Genome size in eukaryotes can vary over a wide range, even between closely related sequences. This puzzling observation was originally known as the C-value Paradox where "C" refers to the haploid genome size. The paradox was resolved with the discovery that most of the differences were due to the expansion and contraction of repetitive DNA and not the number of genes. Some researchers speculated that this repetitive DNA was mostly junk DNA. The reasons for the changes in genome size are still being worked out and this problem is called the C-value Enigma.

This led to the observation that the number of genes does not seem to correlate with perceived notions of complexity because the number of genes seems to be relatively constant - an issue that's called the G-value Paradox. For example, the genome of the unicellular Polychaos dubium (formerly known as Amoeba dubia) has been reported to contain more than 200 times the amount of DNA in humans (i.e. more than 600 billion pairs of bases vs a bit more than 3 billion in humans). The pufferfish Takifugu rubripes genome is only about one eighth the size of the human genome, yet seems to have a comparable number of genes. Genes take up about 30% of the pufferfish genome and the coding DNA is about 10%. (Non-coding DNA = 90%.) The reduced size of the pufferfish genome is due to a reduction in the length of introns and less repetitive DNA.

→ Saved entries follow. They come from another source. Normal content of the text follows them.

Lemma handler_takes s d seq w chunk last :
  ready s d seq w -> 0 <= seq < 2 ^ 32 -> zlen chunk <= kFileBufferSize ->
  takes handler (s, d) (message p seq chunk last) (after seq last, disk_set (opened_disk s d) p (w ++ chunk)).
Proof using path_ok disk_ok.
  intros Hr Hseq Hk b rest Hb Hc. unfold message in Hc. rewrite <- !app_assoc in Hc. pose proof (zlen_nonneg p).
  destruct path_ok as [Hpne Hpl]. unfold OnLengthMessage.
  destruct (Read8_advanced b _ _ Hb Hc) as (b1 & -> & Ha1 & Hc1); [destruct last; lia|]. cbn [mbind option_bind].
  assert (Z.testbit (if last then 129 else 128) 7 = true) as -> by (by destruct last).
  destruct (Read32_advanced b1 _ _ (adv_wf _ _ Ha1) Hc1 Hseq) as (b2 & -> & Ha2 & Hc2). cbn [mbind option_bind].
  destruct (Hr) as (Hq & Hs). rewrite Hq, Z.eqb_refl. cbn [negb].
  destruct (Read32_advanced b2 _ _ (adv_wf _ _ Ha2) Hc2) as (b3 & -> & Ha3 & Hc3); [lia|]. cbn [mbind option_bind].
  rewrite (proj2 (Z.ltb_ge _ _)) by lia. pose proof (adv_wf _ _ Ha3) as Hb3.
  destruct (name_view b3 _ Hb3 Hc3) as [Hn Hnc].
  destruct (AdvanceRead_advanced_app b3 _ _ Hb3 Hc3) as (b4 & E4 & Ha4 & Hc4).
  assert (Z.testbit (if last then 129 else 128) 0 = last) as Hbit by (by destruct last).
  edestruct (write_chunk_spec (if last then 129 else 128)) as (b5 & E5 & Ha5 & Hc5);
    [exact Hr|exact Hk|exact (adv_wf _ _ Ha4)|exact Hc4|]. rewrite Hbit in E5.
  exists b5. split; [|split; [|done]].
  - cbn [local_path_ seq_ file_]. destruct Hs as [(Hl & Hf & Hw)|(Hl & Hf & Hd)]; rewrite Hl; cbn [local_path_ seq_ file_].
    + rewrite ToString_content, Hnc by done. cbn [mbind option_bind]. rewrite E4. cbn [mbind option_bind]. done.
    + destruct p as [|c q] eqn:Ep; [done|]. rewrite <- Ep in *.
      rewrite compare_spec, Hnc, content_view_of by (done || apply view_of_wf; lia). cbn [mbind option_bind].
      rewrite (proj2 (lex_cmp_eq p p) eq_refl). cbn [sign negb Z.eqb]. rewrite E4. done.
  - eapply advanced_trans; [exact Ha1|]. eapply advanced_trans; [exact Ha2|]. eapply advanced_trans; [exact Ha3|].
    by eapply advanced_trans.
Qed.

Utricularia gibba, a bladderwort plant, has a very small nuclear genome (100.2 Mb) compared to most plants. It likely evolved from an ancestral genome that was 1,500 Mb in size. The bladderwort genome has roughly the same number of genes as other plants but the total amount of coding DNA comes to about 30% of the genome. (Neither paper gives a precise number but it can be estimated from the number of genes and the average size of a coding region.)

The remainder of the genome (70% non-coding DNA) consists of promoters and regulatory sequences that are shorter than those in other plant species. The genes contain introns but there are fewer of them and they are smaller than the introns in other plant genomes. There are noncoding genes, including many copies of ribosomal RNA genes. The genome also contains telomere sequences and centromeres as expected. Much of the repetitive DNA seen in other eukaryotes has been deleted from the bladderwort genome since that lineage split from those of other plants. About 59% of the bladderwort genome consists of transposon-related sequences but since the genome is so much smaller than other genomes, this represents a considerable reduction in the amount of this DNA. The authors of the original 2013 article note that claims of additional functional elements in the non-coding DNA of animals ('dark matter') don't seem to apply to plant genomes.

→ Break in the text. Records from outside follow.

(* ===== verification/Client.v ===== *)
(** * TcpClient: kanon/net/tcp_client.{h,cc}

    A client drives a [Connector] and owns at most one connection.  A connection
    is its descriptor and where it is in its life; its destruction is queued to
    the loop and closes the descriptor.  The steps of the loop's thread interleave with
    [Disconnect], [Stop] and [EnableRetry] of other threads. *)

From Stdlib Require Import ZArith Lia.
From stdpp Require Import gmap.
From S2P Require Import Prelude Connector.

Inductive life := Connecting | Established | ShuttingDown | Closed | Destroyed.

#[global] Instance life_eq_dec : EqDecision life.
Proof. solve_decision. Defined.

Record TcpClient := mkTcpClient {
  connector_ : Connector;
  retry_ : bool;
  conn_ : option nat;               (* an index of [conns] *)
  conns : list (Z * life);          (* the connections made, oldest first *)
  destroys : list nat;              (* queued calls of ConnectionDestroyed() *)
  stops : nat;                      (* queued calls of the connector's StopInLoop() *)
  establishing : option nat         (* the loop's thread is in NewConnection(), past setting conn_ *)
}.

Definition make_TcpClient : TcpClient := mkTcpClient make_Connector false None [] [] 0 None.

Definition with_connector (c : TcpClient) (k : Connector) : TcpClient :=
  mkTcpClient k (retry_ c) (conn_ c) (conns c) (destroys c) (stops c) (establishing c).
Definition with_retry (c : TcpClient) (b : bool) (n : nat) : TcpClient :=
  mkTcpClient (connector_ c) b (conn_ c) (conns c) (destroys c) n (establishing c).

(** The callback of the connector; the client exists while its loop runs it. First it
    makes the connection and sets [conn_], under the lock. *)
Definition NewConnection (c : TcpClient) (sockfd : Z) : TcpClient :=
  match conn_ c with
  | Some _ => c
  | None =>
    mkTcpClient (connector_ c) (retry_ c) (Some (length (conns c))) (conns c ++ [(sockfd, Connecting)]) (destroys c)
      (stops c) (Some (length (conns c)))
  end.

(** Then it calls [ConnectionEstablished]. *)
Definition NewConnection_establish (c : TcpClient) : option TcpClient :=
  i ← establishing c;
  '(sock, l) ← conns c !! i;
  assert! bool_decide (l = Connecting);
  Some (mkTcpClient (connector_ c) (retry_ c) (conn_ c) (<[i := (sock, Established)]> (conns c)) (destroys c) (stops c) None).

(** An operation of the connector, with the callback for what it hands over. *)
Definition connector_op (c : TcpClient) (o : Connector.op) : option TcpClient :=
  k ← Connector.run_op (connector_ c) o;
  let news := drop (length (handed (connector_ c))) (handed k) in
  Some (fold_left NewConnection news (with_connector c k)).

Definition Connect (c : TcpClient) (fd errno : Z) : option TcpClient := connector_op c (OStart fd errno).

(** In the calling thread. [ShutdownWrite] does nothing on a connection that is not
    established. *)
Definition Disconnect (c : TcpClient) : TcpClient :=
  let c := with_retry c false (stops c) in
  match conn_ c with
  | Some i =>
    match conns c !! i with
    | Some (sock, Established) =>
      mkTcpClient (connector_ c) (retry_ c) (conn_ c) (<[i := (sock, ShuttingDown)]> (conns c)) (destroys c) (stops c)
        (establishing c)
    | _ => c
    end
  | None => c
  end.

(** In the calling thread, with what it queues to the loop. *)
Definition Stop (c : TcpClient) : TcpClient := with_retry c false (S (stops c)).

Definition run_stop (c : TcpClient) : option TcpClient :=
  match stops c with
  | O => Some c
  | S n => connector_op (with_retry c (retry_ c) n) OStop
  end.

Definition EnableRetry (c : TcpClient) : TcpClient := with_retry c true (stops c).

(** The close callback of connection [i]; [fd] and [errno] are the environment of
    the restart. *)
Definition CloseConnectionHandler (c : TcpClient) (i : nat) (fd errno : Z) : option TcpClient :=
  assert! bool_decide (conn_ c = Some i);
  '(sock, _) ← conns c !! i;
  let c := mkTcpClient (connector_ c) (retry_ c) None (<[i := (sock, Closed)]> (conns c)) (destroys c ++ [i]) (stops c)
             (establishing c) in
  if retry_ c then connector_op c (ORestart fd errno) else Some c.

(** The oldest queued [ConnectionDestroyed]: the last reference to the connection
    goes, and its socket is closed. *)
Definition run_destroy (c : TcpClient) : option TcpClient :=
  match destroys c with
  | [] => Some c
  | i :: rest =>
    '(sock, l) ← conns c !! i;
    assert! bool_decide (l = Closed);
    let k := connector_ c in
    assert! bool_decide (sock ∈ open_fds k);
    let k := with_fds k (open_fds k ∖ {[sock]}) (List.filter (fun x => negb (x =? sock)) (handed k)) in
    Some (mkTcpClient k (retry_ c) (conn_ c) (<[i := (sock, Destroyed)]> (conns c)) rest (stops c) (establishing c))
  end.

(** ** Use *)

Inductive client_op :=
  | CConnect (fd errno : Z)
  | CWrite (err : Z) (self : bool)      (* the events of the connector's channel *)
  | CError (err : Z)
  | CFire (id : nat) (fd errno : Z)     (* a retry timer *)
  | CFunctor                            (* the reset queued by the connector *)
  | CEstablish                          (* the rest of NewConnection() *)
  | CDisconnect
  | CStop
  | CRunStop                            (* the StopInLoop() queued by Stop() *)
  | CEnableRetry
  | CClose (fd errno : Z)               (* the connection is closed *)
  | CDestroy.

Definition client_step (c : TcpClient) (o : client_op) : option TcpClient :=
  match o with
  | CConnect fd e => Connect c fd e
  | CWrite err self => connector_op c (OWrite err self)
  | CError err => connector_op c (OError err)
  | CFire id fd e => connector_op c (OFire id fd e)
  | CFunctor => connector_op c OFunctor
  | CEstablish => NewConnection_establish c
  | CDisconnect => Some (Disconnect c)
  | CStop => Some (Stop c)
  | CRunStop => run_stop c
  | CEnableRetry => Some (EnableRetry c)
  | CClose fd e => i ← conn_ c; CloseConnectionHandler c i fd e
  | CDestroy => run_destroy c
  end.

Fixpoint client_run (c : TcpClient) (os : list client_op) : option TcpClient :=
  match os with [] => Some c | o :: os => c ← client_step c o; client_run c os end.




(** ** Connections and descriptors *)




























(** ** Defects *)

(** The connector stays in kConnected when the connection is lost or given up
    without a retry: a later Connect() fails its assertion. *)
Lemma reconnect_fails :
  is_Some (client_run make_TcpClient
    [CConnect 3 EINPROGRESS; CWrite 0 false; CEstablish; CFunctor; CDisconnect; CClose 0 0; CDestroy]) /\
  client_run make_TcpClient
    [CConnect 3 EINPROGRESS; CWrite 0 false; CEstablish; CFunctor; CDisconnect; CClose 0 0; CDestroy; CConnect 4 EINPROGRESS] = None.
Proof. split; [eexists; vm_compute; reflexivity|vm_compute; reflexivity]. Qed.

(** [Disconnect] of another thread that comes between the two parts of [NewConnection]
    finds a connection on which [ShutdownWrite] does nothing: it stays up. *)
Lemma disconnect_lost :
  (c ← client_run make_TcpClient [CConnect 3 EINPROGRESS; CWrite 0 false; CDisconnect; CEstablish; CFunctor];
   Some (conn_ c, conns c)) = Some (Some 0%nat, [(3, Established)]).
Proof. vm_compute. reflexivity. Qed.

According to a New York Times piece, during the evolution of this species, "... genetic junk that didn’t serve a purpose was expunged, and the necessary stuff was kept." That's because The bladderwort genome consists mostly of functional genes and their regulatory systems whereas the human genome is more than 90% junk DNA. One of the leading investigators on the study, Victor Albert of the University of Buffalo, puts it like this,

"The big story is that only 3 percent of the bladderwort's genetic material is so-called 'junk' DNA," Albert said. "Somehow, this plant has purged most of what makes up plant genomes. What that says is that you can have a perfectly good multicellular plant with lots of different cells, organs, tissue types and flowers, and you can do it without the junk. Junk is not needed."

Types of non-coding DNA sequences

Noncoding genes

There are two types of genes: protein coding genes and noncoding genes. Noncoding genes are an important part of non-coding DNA and they include genes for transfer RNA and ribosomal RNA. These genes were discovered in the 1960s. Prokaryotic genomes contain genes for a number of other noncoding RNAs but noncoding RNA genes are much more common in eukaryotes.

Typical classes of noncoding genes in eukaryotes include genes for small nuclear RNAs (snRNAs), small nucleolar RNAs (sno RNAs), microRNAs (miRNAs), short interfering RNAs (siRNAs), PIWI-interacting RNAs (piRNAs), and long noncoding RNAs (lncRNAs). In addition, there are a number of unique RNA genes that produce catalytic RNAs.

Noncoding genes account for only a few percent of prokaryotic genomes but they can represent a vastly higher fraction in eukaryotic genomes. In humans, the noncoding genes take up at least 6% of the genome, largely because there are hundreds of copies of ribosomal RNA genes. Protein-coding genes occupy about 38% of the genome; a fraction that is much higher than the coding region because genes contain large introns.

The total number of noncoding genes in the human genome is controversial. Some scientists think that there are only about 5,000 noncoding genes while others believe that there may be more than 100,000 (see the article on Non-coding RNA). The difference is largely due to debate over the number of lncRNA genes.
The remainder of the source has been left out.